Good post. Can you say anymore on some people trying to make sure they have enough quarters of work to be SS eligible? How many quarters are needed?
 
Cool. One more milestone I whizzed past without knowing. I had never heard of that. Thanks!!
 
thanks martha!

You also will get tagged for playing the game of way overpaying your state taxes in order to deduct them in one year and then add them back in the next year. (I have never been that clever).

Hmm. This is an interesting one.
 
Martha, my wife is self employed with a small business that nets close to $4k a year lately (could ramp up later when the kids are in school). From your comments I infer that $4k a year qualifies one for a full year's worth of SS credit?
 
Martha said:
  You also will get tagged for playing the game of way overpaying your state taxes in order to deduct them in one year and then add them back in the next year.  (I have never been that clever).

Years ago (pre AMT) I did this routinely. The problem is that the next
year you gotta report that big state refund as income. What to do?
Well, every year you can increase the state tax overpayment in order to offset
the tax refund.
Otherwise, you gotta wait for a "bad year" to offset.

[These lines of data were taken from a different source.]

(** The block of a [bytes] field panics when the field does not fit in
    front of the cursor. *)
Lemma marshal_bytes_short tag f dAtA i :
  0 <= i <= len dAtA -> len dAtA < 2 ^ 63 -> flen f < 2 ^ 63 ->
  i < len (bytes_field tag f) ->
  exists p, marshal_bytes tag f dAtA i = Panic p.
Proof.
  intros Hi Hlen Hf Hshort. unfold marshal_bytes, bytes_field in *.
  destruct (flen f >? 0) eqn:Hpos; [| rewrite len_nil in Hshort; lia].
  apply Z.gtb_lt in Hpos. rewrite len_field, <- flen_fdata in Hshort.
  set (L := flen f) in *.
  rewrite wrap_uint64_small by lia.
  assert (HV : len (varint 9 L) = sovTx L) by (apply sovTx_varint9; lia).
  pose proof (sovTx_bound L ltac:(lia)) as HVb.
  rewrite HV in Hshort.
  rewrite wrap_int_small by lia.
  destruct (Z.lt_ge_cases i L) as [Ha | Hb].
  - (* the payload does not fit *)
    unfold copy_at.
    replace (0 <=? i - L) with false by (symmetry; apply Z.leb_gt; lia).
    cbn [andb obind]. now eexists.
  - unfold copy_at.
    replace ((0 <=? i - L) && (i - L <=? len dAtA)) with true
      by (symmetry; apply andb_true_iff; split; apply Z.leb_le; lia).
    cbn [obind].
    rewrite <- (flen_fdata f). fold L.
    replace (Z.min (len dAtA - (i - L)) L) with L by lia.
    set (d1 := take (Z.to_nat (i - L)) dAtA ++ take (Z.to_nat L) (fdata f)
               ++ drop (Z.to_nat (i - L + L)) dAtA).
    assert (Hd1 : len d1 = len dAtA).
    { subst d1. unfold len in *. rewrite !length_app, !length_take, length_drop.
      pose proof (flen_fdata f) as Hfd. fold L in Hfd. unfold len in Hfd. lia. }
    destruct (Z.lt_ge_cases (i - L) (sovTx L)) as [Hc | Hd].
    + (* the length does not fit *)
      unfold encodeVarintTx. rewrite wrap_int_small by lia.
      rewrite encodeVarintTx_loop_negative by lia. cbn [obind]. now eexists.
    + (* the tag does not fit *)
      assert (Hi' : i - L = sovTx L) by lia.
      destruct (split_at d1 (sovTx L)) as (old & suf & Hsplit & Hold & _); [lia|].
      rewrite Hsplit, Hi'.
      pose proof (encodeVarintTx_app [] old suf L ltac:(lia)) as Henc.
      cbn [app] in Henc. change (len (@nil Z)) with 0 in Henc.
      rewrite Z.add_0_l, Hold in Henc.
      rewrite Henc;
        [| apply Nat2Z.inj; fold (len old); fold (len (varint 9 L)); lia
         | rewrite <- Hsplit; lia].
      cbn [obind]. change (wrap_int (0 - 1)) with (- 1).
      rewrite store_negative by lia. cbn [obind]. now eexists.
Qed.

(** X19.  [MarshalToSizedBuffer] of [MsgRevokeFeeAllowance] on a
    buffer shorter than [Size] panics: it returns neither an error nor a
    part of the encoding. *)
Theorem Revoke_MarshalToSizedBuffer_short (m : MsgRevokeFeeAllowance.t)
    (dAtA : list Z) :
  MsgRevoke_size m < 2 ^ 63 ->
  len dAtA < MsgRevokeFeeAllowance.Size m ->
  exists p, MsgRevokeFeeAllowance.MarshalToSizedBuffer m dAtA = Panic p.
Proof.
  intros Hsize Hshort. rewrite <- len_MsgRevoke in Hsize.
  rewrite Revoke_Size in Hshort by exact Hsize.
  unfold MsgRevoke in *. rewrite len_app in *.
  unfold MsgRevokeFeeAllowance.MarshalToSizedBuffer.
  pose proof (len_nonneg dAtA) as H0.
  pose proof (len_nonneg (bytes_field 10 (MsgRevokeFeeAllowance.Granter m))) as H1.
  pose proof (len_nonneg (bytes_field 18 (MsgRevokeFeeAllowance.Grantee m))) as H2.
  assert (Hflen : forall tag f, len (bytes_field tag f) < 2 ^ 63 -> flen f < 2 ^ 63).
  { intros tag f. unfold bytes_field. destruct (flen f >? 0) eqn:E.
    - rewrite len_field, <- flen_fdata.
      pose proof (len_nonneg (varint 9 (flen f))). lia.
    - intros _. rewrite Z.gtb_ltb in E. apply Z.ltb_ge in E. lia. }
  destruct (Z.lt_ge_cases (len dAtA)
              (len (bytes_field 18 (MsgRevokeFeeAllowance.Grantee m)))) as [Ha | Hb].
  - destruct (marshal_bytes_short 18 (MsgRevokeFeeAllowance.Grantee m) dAtA (len dAtA))
      as [p Hp]; [lia | lia | apply (Hflen 18); lia | exact Ha |].
    rewrite Hp. cbn [obind]. now eexists.
  - destruct (split_at dAtA
                (len dAtA - len (bytes_field 18 (MsgRevokeFeeAllowance.Grantee m))))
      as (pre & old & Hsplit & Hpre & _); [lia|].
    assert (Hold : len old = len (bytes_field 18 (MsgRevokeFeeAllowance.Grantee m)))
      by (rewrite Hsplit in Hpre; revert Hpre; len_lia).
    rewrite Hsplit in *.
    replace (len (pre ++ old)) with (len pre + len old) by len_lia.
    pose proof (marshal_bytes_app 18 (MsgRevokeFeeAllowance.Grantee m) pre old [])
      as Hm.
    rewrite !app_nil_r in Hm.
    rewrite Hm; [| apply Nat2Z.inj; exact Hold | lia].
    cbn [obind].
    destruct (marshal_bytes_short 10 (MsgRevokeFeeAllowance.Granter m)
                (pre ++ bytes_field 18 (MsgRevokeFeeAllowance.Grantee m)) (len pre))
      as [p Hp].
    + pose proof (len_nonneg pre). len_lia.
    + revert H0. len_lia.
    + apply (Hflen 10). lia.
    + revert Hshort. len_lia.
    + rewrite Hp. cbn [obind]. now eexists.
Qed.

Lemma Revoke_MarshalToSizedBuffer_short_witness :
  exists p,
    MsgRevokeFeeAllowance.MarshalToSizedBuffer
      (MsgRevokeFeeAllowance.mk (Some [65]) (Some [66])) [0; 0; 0; 0; 0]
    = Panic p.
Proof.
  apply Revoke_MarshalToSizedBuffer_short; vm_compute; reflexivity.
Defined.

End ShortBuffer.

Section XXXMarshal.
Import Go Tx Wire MsgRevokeFeeAllowance.
Variable info_Marshal : list Z -> t -> bool -> outcome (list Z).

Disclaimer: I am NOT giving tax advice.

JG
 
brewer12345 said:
Martha, my wife is self employed with a small business that nets close to $4k a year lately (could ramp up later when the kids are in school). From your comments I infer that $4k a year qualifies one for a full year's worth of SS credit?

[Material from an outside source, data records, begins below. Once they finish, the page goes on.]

(** * can-bridge: the service shell of [main.go]

    A shallow embedding of [Service] (Initialize, Start, Stop, GetStatus and
    their helpers) and of [main].  The components that the shell drives
    (configuration parser, interface setup manager, interface manager,
    watchdog, monitor, HTTP server) live in other files of the package; they
    enter the development through the record [Env], one field per method
    that [main.go] calls, each an arbitrary function of a hidden [World].
    Every call is also written to a trace together with its result, so that
    ordering properties can be read off the trace.

    Conventions:
    - a method of another component returns; what it returns and how it
      changes the world is left arbitrary, so a theorem quantified over
      [Env] and the world holds for every outcome, and also when goroutines
      started earlier (watchdog loop, HTTP handlers) changed the world
      between two calls;
    - constructors ([NewInterfaceSetupManager], [NewWatchdog], ...) only
      allocate: they produce no event and leave the world alone;
    - a method call through a nil component pointer, a read of
      [s.config.CanPorts] with [s.config] nil, and a [Printf] on a nil
      logger are run-time panics ([Panic]). *)

From Stdlib Require Import ZArith Lia.
From stdpp Require Import gmap strings list.

#[local] Set Warnings "-register-all,-clear-no-such-hyp".
Local Open Scope Z_scope.

(** ** Go values *)

(** A non-nil Go [error] is represented by its [Error()] text; [nil] is
    [None] of [option error]. *)
Definition error := string.

(** [int] is 64 bits wide on the deployment targets; [n++] wraps. *)
Definition wrap64 (z : Z) : Z := (z + 2 ^ 63) mod 2 ^ 64 - 2 ^ 63.
Definition int_incr (n : Z) : Z := wrap64 (n + 1).

(** [time.Duration] counts nanoseconds. *)
Definition Second : Z := 1000000000.

(** [context.Context] values built in [main]. *)
Inductive Context :=
| Background
| WithCancel (parent : Context)
| WithTimeout (parent : Context) (d : Z).

(** The deadline of a context, as a duration from its creation. *)
Fixpoint deadline (ctx : Context) : option Z :=
  match ctx with
  | Background => None
  | WithCancel p => deadline p
  | WithTimeout p d =>
      match deadline p with
      | Some d' => Some (Z.min d d')
      | None => Some d
      end
  end.

(** [%v] applied to a [[]string]. *)
Definition fmt_strings (l : list string) : string :=
  "[" +:+ String.concat " " l +:+ "]".

(** [fmt.Errorf(prefix + ": %w", err)] and [fmt.Sprintf("%s: %v", a, err)]. *)
Definition Errorf_wrap (prefix : string) (err : error) : error :=
  prefix +:+ ": " +:+ err.
Definition Errorf_list (prefix : string) (l : list string) : error :=
  prefix +:+ ": " +:+ fmt_strings l.

(** ** Data of the package used by [main.go] *)

Record Config := { CanPorts : list string; Port : string }.

Record InterfaceState := { Bitrate : Z; State : string; IsUp : bool }.

Record WatchdogStatusT := { Running : bool }.

(** Components are held by pointer; the model keeps whether the pointer is
    nil, the component's own state being part of the [World]. *)
Inductive ConfigProvider := NewDefaultConfigProvider (config : Config).
Inductive InterfaceSetupManager := NewInterfaceSetupManager.
Inductive InterfaceManager := NewInterfaceManager.
Inductive MessageSender := NewMessageSender.
Inductive Watchdog := NewWatchdog.
Inductive Monitor := NewMonitor.
Inductive APIHandler := NewAPIHandlerWithSetup.
Inductive Logger := DefaultLogger.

The number is $3880 for 2006. The amount can be earned any time during the year. http://tinyurl.com/an6pt
 
dusk_to_dawn said:
Martha,

Good post. Can you say anymore on some people trying to make sure they have enough quarters of work to be SS eligible? How many quarters are needed?

Actually, they don't use the term "quarters" anymore, but instead use "credits." In one year you can earn a maximum of 4 credits. For 2006, you earn a credit for each $970 of income. Theoretically, you could earn all four credits January 1 if you earned $3880 that day. You need 40 credits for eligibility for social security.
 
MRGALT2U said:
Years ago (pre AMT) I did this routinely. The problem is that the next
year you gotta report that big state refund as income. What to do?
Well, every year you can increase the state tax overpayment in order to offset
the tax refund.
Otherwise, you gotta wait for a "bad year" to offset.

Disclaimer: I am NOT giving tax advice.

JG

Kind of nice to push the limits on your state tax estimates if you anticipate lower income the next year. And I too am not giving tax advice--as noted by my perpetual disclaimer. But I sure like talking about it. :)
 
Martha said:
I needed continuing legal eduction credits before year end and took a tax seminar. Some of what I learned:


--The IRS has said it will for sure audit returns where the primary shareholder of an S Corporation claims $0 salary. It is on the march to stop people from claiming income is dividend income rather than income which is really from services. A reasonable salary is required. Currently, the unwritten rule is that if a shareholder is paid at least $90,000 in salary, the IRS isn't worried about whether the owner should be paid more than that as a reasonable salary.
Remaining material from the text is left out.